### Activity
Range to output from the entries below: the line containing "wp (list_init l)" through the line containing "Lemma wp_list_insert_before h". Set it down exactly, ends included, nothing else.

### Collected data
(* ===== verification/KListSpec.v ===== *)
(** * The kernel list as an abstract sequence

    [spec] gives each operation of list.c its meaning on the sequence of
    elements a list holds; [list_ops_refine] shows that any run of operations the
    specification allows is carried out by the pointer code, with the same
    results, without a failed assertion, and touching only the list and the
    elements that may be put in it.  The other components model a [struct list]
    by the Rocq list of its elements on the strength of this theorem. *)

From S2P Require Import Prelude KList.
Import KList.
Local Open Scope Z_scope.

Module KListSpec.

(** ** Each operation on its own *)

Section ops.
Implicit Types (h : heap) (l e b : ptr) (es : list ptr).

Lemma wp_list_init h l :
  l <> NULL -> tail_of l <> NULL -> is_Some (h !! head_of l) -> is_Some (h !! tail_of l) ->
  wp (list_init l) (fun _ h' => list_at h' l [] /\ only_touches (nodes l []) h h') h.
Proof.
  intros Hl Ht [eh Hh] [et Het].
  assert (head_of l <> tail_of l) as Hne by (unfold head_of, tail_of; lia).
  unfold list_init. apply wp_bind. eapply wp_eq; [by apply assert_nonnull|].
  apply wp_bind, wp_set_prev; [eauto|].
  apply wp_bind, wp_set_next; [apply is_Some_upd; eauto|].
  apply wp_bind, wp_set_prev; [do 2 apply is_Some_upd; eauto|].
  apply wp_set_next; [do 3 apply is_Some_upd; eauto|]. split.
  - apply list_at_parts. simpl. split_and!; [| done | | |].
    + by rewrite !lookup_upd_ne, !lookup_upd, Hh by done.
    + by rewrite !lookup_upd, !lookup_upd_ne, Het by done.
    + apply nodes_nodup. split_and!; [apply NoDup_nil_2|set_solver..|done].
    + unfold nodes, head_of. set_solver.
  - unfold nodes. repeat (apply only_touches_upd; [set_solver|]). apply only_touches_refl.
Qed.

Lemma wp_list_push_back h l es e :
  list_at h l es -> e ∉ nodes l es -> e <> NULL -> is_Some (h !! e) ->
  wp (list_push_back l e)
    (fun _ h' => list_at h' l (es ++ [e]) /\ only_touches (e :: nodes l es) h h') h.
Proof.
  intros Hl He H0 Hm. unfold list_push_back. apply wp_bind.
  eapply wp_eq; [by eapply list_end_eq|].
  eapply wp_mono; [apply (wp_list_insert h (head_of l :: es) [tail_of l] e); done|].
  intros _ h' [Hl' Ho]. unfold list_at, nodes. rewrite <- app_assoc. split; [done|].
  eapply only_touches_mono; [|exact Ho]. set_solver.
Qed.

Lemma wp_list_push_front h l es e :
  list_at h l es -> e ∉ nodes l es -> e <> NULL -> is_Some (h !! e) ->
  wp (list_push_front l e)
    (fun _ h' => list_at h' l (e :: es) /\ only_touches (e :: nodes l es) h h') h.
Proof.
  intros Hl He H0 Hm. unfold list_push_front. apply wp_bind.
  eapply wp_eq; [by apply list_begin_eq|].
  replace (hd_or (tail_of l) es) with (hd_or NULL (es ++ [tail_of l])) by apply hd_or_app.
  eapply wp_mono; [apply (wp_list_insert h [head_of l] (es ++ [tail_of l]) e); try done; by destruct es|].
  intros _ h' [Hl' Ho]. split; [done|].
  eapply only_touches_mono; [|exact Ho]. unfold nodes. set_solver.
Qed.

Lemma wp_list_insert_before h l es1 b es2 e :
  list_at h l (es1 ++ b :: es2) -> e ∉ nodes l (es1 ++ b :: es2) -> e <> NULL -> is_Some (h !! e) ->
  wp (list_insert b e)
    (fun _ h' => list_at h' l (es1 ++ e :: b :: es2) /\
                 only_touches (e :: nodes l (es1 ++ b :: es2)) h h') h.
Proof.
  intros Hl He H0 Hm. unfold list_at in Hl. rewrite nodes_app in Hl, He. simpl app in He.
  eapply wp_mono; [apply (wp_list_insert h (head_of l :: es1) (b :: es2 ++ [tail_of l]) e); done|].
  intros _ h' [Hl' Ho]. unfold list_at. rewrite nodes_app. split; [done|].
  eapply only_touches_mono; [|exact Ho]. rewrite nodes_app. set_solver.
Qed.

Lemma wp_list_remove_at h l es1 e es2 :
  list_at h l (es1 ++ e :: es2) ->
  wp (list_remove e)
    (fun r h' => r = hd_or (tail_of l) es2 /\ list_at h' l (es1 ++ es2) /\ h' !! e = h !! e /\
                 only_touches (nodes l (es1 ++ es2)) h h') h.
Proof.
  intros Hl. unfold list_at in Hl. rewrite nodes_app in Hl.
  eapply wp_mono; [apply (wp_list_remove h (head_of l :: es1) e (es2 ++ [tail_of l])); try done; by destruct es2|].
  intros r h' (->&Hl'&He&Ho). unfold list_at. rewrite nodes_app, hd_or_app. done.
Qed.

Lemma wp_list_pop_front h l e es :
  list_at h l (e :: es) ->
  wp (list_pop_front l)
    (fun r h' => r = e /\ list_at h' l es /\ h' !! e = h !! e /\ only_touches (nodes l es) h h') h.
Proof.
  intros Hl. unfold list_pop_front. apply wp_bind. eapply wp_eq; [by eapply list_at_first|].
  apply wp_bind. eapply wp_mono; [by apply (wp_list_remove_at h l [])|].
  intros r h' (_&?&?&?). done.
Qed.

Lemma wp_list_pop_back h l e es :
  list_at h l (es ++ [e]) ->
  wp (list_pop_back l)
    (fun r h' => r = e /\ list_at h' l es /\ h' !! e = h !! e /\ only_touches (nodes l es) h h') h.
Proof.
  intros Hl. unfold list_pop_back. apply wp_bind. eapply wp_eq; [by eapply list_at_last|].
  apply wp_bind. eapply wp_mono; [by apply (wp_list_remove_at h l es e [])|].
  intros r h' (_&?&?&?). rewrite app_nil_r in *. done.
Qed.
End ops.

(** ** The specification *)

Inductive lop :=
  | LPushFront (e : ptr) | LPushBack (e : ptr) | LInsert (before e : ptr)
  | LRemove (e : ptr) | LPopFront | LPopBack
  | LFront | LBack | LSize | LEmpty | LReverse.

Inductive lout := OUnit | OElem (p : ptr) | OSize (n : Z) | OBool (b : bool).

(** The code of each operation. *)
Definition impl (l : ptr) (op : lop) : M heap lout :=
  match op with
  | LPushFront e => do! list_push_front l e in ret OUnit
  | LPushBack e => do! list_push_back l e in ret OUnit
  | LInsert b e => do! list_insert b e in ret OUnit
  | LRemove e => let! r := list_remove e in ret (OElem r)
  | LPopFront => let! r := list_pop_front l in ret (OElem r)
  | LPopBack => let! r := list_pop_back l in ret (OElem r)
  | LFront => let! r := list_front l in ret (OElem r)
  | LBack => let! r := list_back l in ret (OElem r)
  | LSize => let! n := list_size l in ret (OSize n)
  | LEmpty => let! b := list_empty l in ret (OBool b)
  | LReverse => do! list_reverse l in ret OUnit
  end.

Fixpoint impl_run (l : ptr) (ops : list lop) : M heap (list lout) :=
  match ops with
  | [] => ret []
  | op :: ops' => let! o := impl l op in let! os := impl_run l ops' in ret (o :: os)
  end.

(** Split a sequence around the first occurrence of [x]. *)
Fixpoint break (x : ptr) (es : list ptr) : option (list ptr * list ptr) :=
  match es with
  | [] => None
  | y :: es' => if decide (x = y) then Some ([], es')
                else match break x es' with Some (a, b) => Some (y :: a, b) | None => None end
  end.

(** What each operation does to the sequence of elements, [None] where list.h
    forbids the call: inserting an element that is already in the list or is
    not one of the elements [pool] of the client, removing or inserting before
    an element that is not in the list, taking from an empty list. *)
Definition spec (pool : list ptr) (l : ptr) (op : lop) (es : list ptr) : option (lout * list ptr) :=
  let may_add e := bool_decide (e ∈ pool) && negb (bool_decide (e ∈ es)) in
  match op with
  | LPushFront e => if may_add e then Some (OUnit, e :: es) else None
  | LPushBack e => if may_add e then Some (OUnit, es ++ [e]) else None
  | LInsert b e =>
      if may_add e then
        match break b es with Some (xs, ys) => Some (OUnit, xs ++ e :: b :: ys) | None => None end
      else None
  | LRemove e =>
      match break e es with
      | Some (xs, ys) => Some (OElem (hd_or (tail_of l) ys), xs ++ ys) | None => None end
  | LPopFront => match es with e :: es' => Some (OElem e, es') | [] => None end
  | LPopBack => match reverse es with e :: r => Some (OElem e, reverse r) | [] => None end
  | LFront => match es with e :: _ => Some (OElem e, es) | [] => None end
  | LBack => match reverse es with e :: _ => Some (OElem e, es) | [] => None end
  | LSize => Some (OSize (u32 (Z.of_nat (length es))), es)
  | LEmpty => Some (OBool (bool_decide (es = [])), es)
  | LReverse => Some (OUnit, reverse es)
  end.

Fixpoint spec_run (pool : list ptr) (l : ptr) (ops : list lop) (es : list ptr)
    : option (list lout * list ptr) :=
  match ops with
  | [] => Some ([], es)
  | op :: ops' =>
      match spec pool l op es with
      | Some (o, es1) =>
          match spec_run pool l ops' es1 with
          | Some (os, es2) => Some (o :: os, es2) | None => None end
      | None => None
      end
  end.

(** The client's elements are real memory, disjoint from the list itself. *)
Definition pool_ok (pool : list ptr) (h : heap) (l : ptr) : Prop :=
  forall e, e ∈ pool -> e <> NULL /\ is_Some (h !! e) /\ e <> head_of l /\ e <> tail_of l.

Section refine.
Implicit Types (h : heap) (l e b : ptr) (es pool : list ptr).

Lemma break_spec x es xs ys : break x es = Some (xs, ys) -> es = xs ++ x :: ys.
Proof.
  revert xs ys. induction es as [|y es IH]; intros xs ys; simpl; [done|].
  case_decide as Hxy; [intros [= <- <-]; by subst|].
  destruct (break x es) as [[a c]|]; [|done]. intros [= <- <-]. simpl. f_equal. by apply IH.
Qed.

Lemma pool_ok_step pool h h' l c :
  only_touches c h h' -> pool_ok pool h l -> pool_ok pool h' l.
Proof.
  intros [Hd _] Hp e (?&?&?&?)%Hp. split_and!; try done. by rewrite <- elem_of_dom, Hd, elem_of_dom.
Qed.

Lemma may_add_spec pool h l es e :
  pool_ok pool h l ->
  bool_decide (e ∈ pool) && negb (bool_decide (e ∈ es)) = true ->
  e ∈ pool /\ e ∉ nodes l es /\ e <> NULL /\ is_Some (h !! e).
Proof.
  intros Hp [He%bool_decide_eq_true Hn%negb_true_iff%bool_decide_eq_false]%andb_true_iff.
  destruct (Hp e He) as (?&?&?&?). unfold nodes. split_and!; [done| |done|done]. set_solver.
Qed.

Definition frame_of (pool : list ptr) (l : ptr) : list ptr := head_of l :: tail_of l :: pool.

(** One operation: the code does what the specification says. *)
Lemma impl_refines pool h l op es o es' :
  list_at h l es -> pool_ok pool h l -> es ⊆ pool -> spec pool l op es = Some (o, es') ->
  wp (impl l op)
    (fun r h' => r = o /\ list_at h' l es' /\ es' ⊆ pool /\ only_touches (frame_of pool l) h h') h.
Proof.
  intros Hl Hp Hin Hs.
  assert (forall c h', only_touches c h h' -> c ⊆ frame_of pool l -> only_touches (frame_of pool l) h h')
    as Hfr by (intros; by eapply only_touches_mono).
  destruct op as [e|e|b e|e| | | | | | |]; cbn [spec impl] in *.
  - destruct (bool_decide (e ∈ pool) && _) eqn:Hadd; simplify_eq.
    apply (may_add_spec _ h l) in Hadd as (?&?&?&?); [|done].
    apply wp_bind. eapply wp_mono; [by apply wp_list_push_front|]. intros [] h' [? ?].
    split_and!; [done|done|set_solver|]. eapply Hfr; [done|]. unfold nodes, frame_of. set_solver.
  - destruct (bool_decide (e ∈ pool) && _) eqn:Hadd; simplify_eq.
    apply (may_add_spec _ h l) in Hadd as (?&?&?&?); [|done].
    apply wp_bind. eapply wp_mono; [by apply wp_list_push_back|]. intros [] h' [? ?].
    split_and!; [done|done|set_solver|]. eapply Hfr; [done|]. unfold nodes, frame_of. set_solver.
  - destruct (bool_decide (e ∈ pool) && _) eqn:Hadd; [|done].
    destruct (break b es) as [[xs ys]|] eqn:Hb; simplify_eq. apply break_spec in Hb as ->.
    apply (may_add_spec _ h l) in Hadd as (?&?&?&?); [|done].
    apply wp_bind. eapply wp_mono; [by apply wp_list_insert_before|]. intros [] h' [? ?].
    split_and!; [done|done|set_solver|]. eapply Hfr; [done|]. unfold nodes, frame_of. set_solver.
  - destruct (break e es) as [[xs ys]|] eqn:Hb; simplify_eq. apply break_spec in Hb as ->.
    apply wp_bind. eapply wp_mono; [by apply wp_list_remove_at|]. intros r h' (->&?&_&?).
    split_and!; [done|done|set_solver|]. eapply Hfr; [done|]. unfold nodes, frame_of. set_solver.
  - destruct es as [|e es]; simplify_eq.
    apply wp_bind. eapply wp_mono; [by apply wp_list_pop_front|]. intros r h' (->&?&_&?).
    split_and!; [done|done|set_solver|]. eapply Hfr; [done|]. unfold nodes, frame_of. set_solver.
  - destruct (reverse es) as [|e r] eqn:Hr; simplify_eq.
    apply (f_equal reverse) in Hr. rewrite reverse_involutive, reverse_cons in Hr. subst es.
    apply wp_bind. eapply wp_mono; [by apply wp_list_pop_back|]. intros x h' (->&?&_&?).
    split_and!; [done|done|set_solver|]. eapply Hfr; [done|]. unfold nodes, frame_of. set_solver.
  - destruct es as [|e es]; simplify_eq. apply wp_bind.
    eapply wp_eq; [by eapply list_at_first|]. split_and!; [done..|apply only_touches_refl].
  - destruct (reverse es) as [|e r] eqn:Hr; simplify_eq.
    apply (f_equal reverse) in Hr. rewrite reverse_involutive, reverse_cons in Hr. subst es'.
    apply wp_bind. eapply wp_eq; [by eapply list_at_last|]. split_and!; [done..|apply only_touches_refl].
  - simplify_eq. apply wp_bind. eapply wp_eq; [by apply list_size_eq|].
    split_and!; [done..|apply only_touches_refl].
  - simplify_eq. apply wp_bind. eapply wp_eq; [by apply list_empty_eq|].
    split_and!; [done..|apply only_touches_refl].
  - simplify_eq. apply wp_bind. eapply wp_mono; [by apply wp_list_reverse|]. intros [] h' [? ?].
    split_and!; [done|done|intros x; rewrite elem_of_reverse; apply Hin|].
    eapply Hfr; [done|]. unfold nodes, frame_of. set_solver.
Qed.
End refine.

(** C17. Any sequence of list operations that the specification allows runs on
    the pointers without a failed assertion or a wild access, returns what the
    specification returns, leaves a well-formed list holding exactly the
    specified elements in the specified order, and changes no memory but the
    list's two sentinels and the client's elements. *)
Theorem list_ops_refine pool h l ops es os es' :
  list_at h l es -> pool_ok pool h l -> es ⊆ pool -> spec_run pool l ops es = Some (os, es') ->
  wp (impl_run l ops)
    (fun r h' => r = os /\ list_at h' l es' /\ only_touches (frame_of pool l) h h') h.
Proof.
  revert h es os. induction ops as [|op ops IH]; intros h es os Hl Hp Hin Hs; simpl in *.
  - simplify_eq. split_and!; [done|done|apply only_touches_refl].
  - destruct (spec pool l op es) as [[o es1]|] eqn:Hs1; [|done].
    destruct (spec_run pool l ops es1) as [[os2 es2]|] eqn:Hs2; simplify_eq.
    apply wp_bind. eapply wp_mono; [by eapply (impl_refines pool)|].
    intros r h1 (->&Hl1&Hin1&Ho1). apply wp_bind.
    eapply wp_mono; [eapply IH; [done|by eapply pool_ok_step|done|done]|].
    intros r h2 (->&Hl2&Ho2). split_and!; [done|done|].
    by eapply only_touches_trans.
Qed.

(** A list at 100 (tail at 108) and three elements; the run exercises
    every kind of update. *)
Definition demo_heap : heap :=
  list_to_map [(100, Elem 0 108); (108, Elem 100 0); (4, Elem 7 7); (12, Elem 0 0); (20, Elem 9 5)].
Definition demo_ops : list lop :=
  [LPushBack 4; LPushFront 12; LInsert 4 20; LReverse; LSize; LRemove 20; LPopBack; LEmpty; LFront].

Lemma list_ops_refine_witness :
  wp (impl_run 100 demo_ops)
    (fun r h' => r = [OUnit; OUnit; OUnit; OUnit; OSize 3; OElem 12; OElem 12; OBool false; OElem 4] /\
                 list_at h' 100 [4] /\ only_touches (frame_of [4; 12; 20] 100) demo_heap h') demo_heap.
Proof.
  apply (list_ops_refine [4; 12; 20] demo_heap 100 demo_ops [] _ [4]).
  - split_and!; [vm_compute; done| |].
    + apply nodes_nodup. split_and!; [apply NoDup_nil_2|apply not_elem_of_nil..|done].
    + vm_compute. intros H. repeat (inversion H as [|? ? ? H']; subst; clear H; rename H' into H).
  - intros e He. repeat (apply elem_of_cons in He as [->|He]; [split_and!; [done|vm_compute; eauto|done|done]|]).
    by apply not_elem_of_nil in He.
  - intros e He. by apply not_elem_of_nil in He.
  - vm_compute. reflexivity.
Defined.

End KListSpec.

### Answer for this exercise
  wp (list_init l) (fun _ h' => list_at h' l [] /\ only_touches (nodes l []) h h') h.
Proof.
  intros Hl Ht [eh Hh] [et Het].
  assert (head_of l <> tail_of l) as Hne by (unfold head_of, tail_of; lia).
  unfold list_init. apply wp_bind. eapply wp_eq; [by apply assert_nonnull|].
  apply wp_bind, wp_set_prev; [eauto|].
  apply wp_bind, wp_set_next; [apply is_Some_upd; eauto|].
  apply wp_bind, wp_set_prev; [do 2 apply is_Some_upd; eauto|].
  apply wp_set_next; [do 3 apply is_Some_upd; eauto|]. split.
  - apply list_at_parts. simpl. split_and!; [| done | | |].
    + by rewrite !lookup_upd_ne, !lookup_upd, Hh by done.
    + by rewrite !lookup_upd, !lookup_upd_ne, Het by done.
    + apply nodes_nodup. split_and!; [apply NoDup_nil_2|set_solver..|done].
    + unfold nodes, head_of. set_solver.
  - unfold nodes. repeat (apply only_touches_upd; [set_solver|]). apply only_touches_refl.
Qed.

Lemma wp_list_push_back h l es e :
  list_at h l es -> e ∉ nodes l es -> e <> NULL -> is_Some (h !! e) ->
  wp (list_push_back l e)
    (fun _ h' => list_at h' l (es ++ [e]) /\ only_touches (e :: nodes l es) h h') h.
Proof.
  intros Hl He H0 Hm. unfold list_push_back. apply wp_bind.
  eapply wp_eq; [by eapply list_end_eq|].
  eapply wp_mono; [apply (wp_list_insert h (head_of l :: es) [tail_of l] e); done|].
  intros _ h' [Hl' Ho]. unfold list_at, nodes. rewrite <- app_assoc. split; [done|].
  eapply only_touches_mono; [|exact Ho]. set_solver.
Qed.

Lemma wp_list_push_front h l es e :
  list_at h l es -> e ∉ nodes l es -> e <> NULL -> is_Some (h !! e) ->
  wp (list_push_front l e)
    (fun _ h' => list_at h' l (e :: es) /\ only_touches (e :: nodes l es) h h') h.
Proof.
  intros Hl He H0 Hm. unfold list_push_front. apply wp_bind.
  eapply wp_eq; [by apply list_begin_eq|].
  replace (hd_or (tail_of l) es) with (hd_or NULL (es ++ [tail_of l])) by apply hd_or_app.
  eapply wp_mono; [apply (wp_list_insert h [head_of l] (es ++ [tail_of l]) e); try done; by destruct es|].
  intros _ h' [Hl' Ho]. split; [done|].
  eapply only_touches_mono; [|exact Ho]. unfold nodes. set_solver.
Qed.

Lemma wp_list_insert_before h l es1 b es2 e :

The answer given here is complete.